骨盤腔内膿瘍を叩く

基本的に、産婦人科の領域になると思いますので、一般的な診療科で治療することはないのではないかと思います。妊娠してたりするとすごく専門的な治療になると思いますので、一般的な内容を大きく逸脱します。こうなるともはや産婦人科の独壇場ですね。場合によっては、感染症科かも。

基本的に膿瘍ですので、膿瘍に対する治療がまず最初に来ると思います。おもに患者側の条件に左右されると思いますが、ドレナージなしに治療することは困難ではないかと想像できますので、まずはこれを切開、排膿することが第一だと考えられます。排膿したモノをグラム染色するとよいでしょう。それでだいたい起炎菌の当たりを付けることが出来ると思います。

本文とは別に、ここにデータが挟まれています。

(** ** Lines and characters *)

Fixpoint split_char (c : Z) (cs : list Z) : list (list Z) :=
  match cs with
  | [] => [[]]
  | x :: cs =>
    if decide (x = c) then [] :: split_char c cs
    else match split_char c cs with w :: ws => (x :: w) :: ws | [] => [[x]] end
  end.

Lemma split_byte_cons_word c w s :
  c ∉ w → split_byte c (w ++ s) = match split_byte c s with v :: vs => (w ++ v) :: vs | [] => [w] end.
Proof.
  induction w as [|b w IH]; cbn; intros Hn.
  - pose proof (split_byte_nonempty c s). by destruct (split_byte c s).
  - apply not_elem_of_cons in Hn as [Hb Hw]. rewrite decide_False, IH by done.
    pose proof (split_byte_nonempty c s). by destruct (split_byte c s).
Qed.

Lemma encode_char_no_newline c : is_char c → c ≠ 10 → x0a ∉ encode_char c.
Proof.
  intros Hc Hne Hin.
  assert (∀ z, 0 ≤ z < 256 → z ≠ 10 → x0a ≠ byte_of z) as Hb.
  { intros z Hz Hz10 E. apply Hz10. rewrite <- (u8_of_byte_of z Hz), <- E. done. }
  unfold is_char in Hc. unfold encode_char in Hin.
  repeat case_match; repeat (apply elem_of_cons in Hin as [Hin|Hin]; [revert Hin|]);
    try (by apply not_elem_of_nil in Hin);
    apply Hb; Z.to_euclidean_division_equations; lia.
Qed.

Lemma split_byte_encode cs :
  Forall is_char cs → split_byte x0a (encode_chars cs) = map encode_chars (split_char 10 cs).
Proof.
  induction 1 as [|c cs Hc _ IH]; [done|].
  change (encode_chars (c :: cs)) with (encode_char c ++ encode_chars cs). cbn [split_char].
  case_decide as Hne.
  - subst c. change (encode_char 10) with [x0a]. cbn. by rewrite IH.
  - rewrite split_byte_cons_word, IH by by apply encode_char_no_newline.
    by destruct (split_char 10 cs); [cbn; rewrite app_nil_r|].
Qed.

起炎菌として考えられるのは、まずは淋菌・クラミジア。性的に活動期である女性の場合は、このふたつは外すことが出来ません。淋菌にせよクラミジアにせよ、陽性であるなら、パートナーの治療も必要でしょう(STDの原則ですよね)。あとはグラム陰性桿菌、嫌気性菌が候補に挙がると思います。とくにグラム染色した膿瘍がPolymicrobialな場合は、嫌気性菌の可能性が上がります……と書いていますが、骨盤内膿瘍の場合、まず起炎菌は単一の菌ではありません。最初から嫌気性菌と性感染症を視野に入れた薬剤の選択が必要になってくると思います。

というわけで、グラム陰性桿菌、Bacteroidesを含めた嫌気性菌のカバーを考えるとどうしてもカルバペネムを使いたくなりますが、まずはCMZなんかはどうでしょうか。代表的な腸内細菌に加えて、Bacteroidesをカバーします。さいきんCMZ耐性Bacteroidesが増えてきていますので、少々心もとない気もしますが……で、CMZに加えて、テトラサイクリン系の薬剤を加えてクラミジアなどをカバーします。経験的には、この程度でいけるのではないかと。

年齢や患者背景によって選択される抗菌薬が変わってくるとは思いますが、まず押さえておかないといけないのは、「ほぼ必ず嫌気性菌が絡む感染症だ」ということです。よって第四世代のセフェムなどを単在で使うと、いつまでたってもすっきりしないということになりかねません。第四世代セフェムとカルバペネムの差がはっきり出てくると思います。


恒例の、ちょこっとツリー。

  1. 骨盤内膿瘍を叩く
    • そもそも診断の難しい疾患であり、典型的な臨床症状がそろうことは珍しいとされるため、つねに疑ってかかることが必要な疾患。
    • まず性感染症が初発にあって、そこから二次感染的にグラム陰性桿菌や嫌気性菌が関与すると考えられている。
      • そのため、性的に活動期にある女性に対しては、そっち方面のフォローが不可欠。
    • 起炎菌には嫌気性菌が絡むことが多い。治療の際には、嫌気性菌をかならずカバーする。
      • 基本的に膿瘍なので、切開排膿、もしくは穿刺吸引が原則。それをグラム染色してやれば、何を使って治療したらいいのか、おおよその見当がつく。
      • 仮に検査室が嫌気性菌を報告してこなくても、嫌気性菌の関与を思考から外してはいけない。グラム染色の結果や検体の様子(匂いや外観など)、患者背景などを総合して判断しなくてはならない。
      • 重症感染症にはカルバペネムか第四世代セフェム、なんて思っていると、治療に反応しなくて頭をひねることになる。第四世代は嫌気性菌、とくに横隔膜下の嫌気性菌であるBacteroidesにはほとんど活性がない。メジャな第四世代、CZOP、CFPMの両方が無効。カルバペネムならOKだが、出来るだけカルバペネムは使いたくない。
    • 患者が妊婦である場合がもっとも難しいか。このような場合はお手上げです。専門家にコンサルト。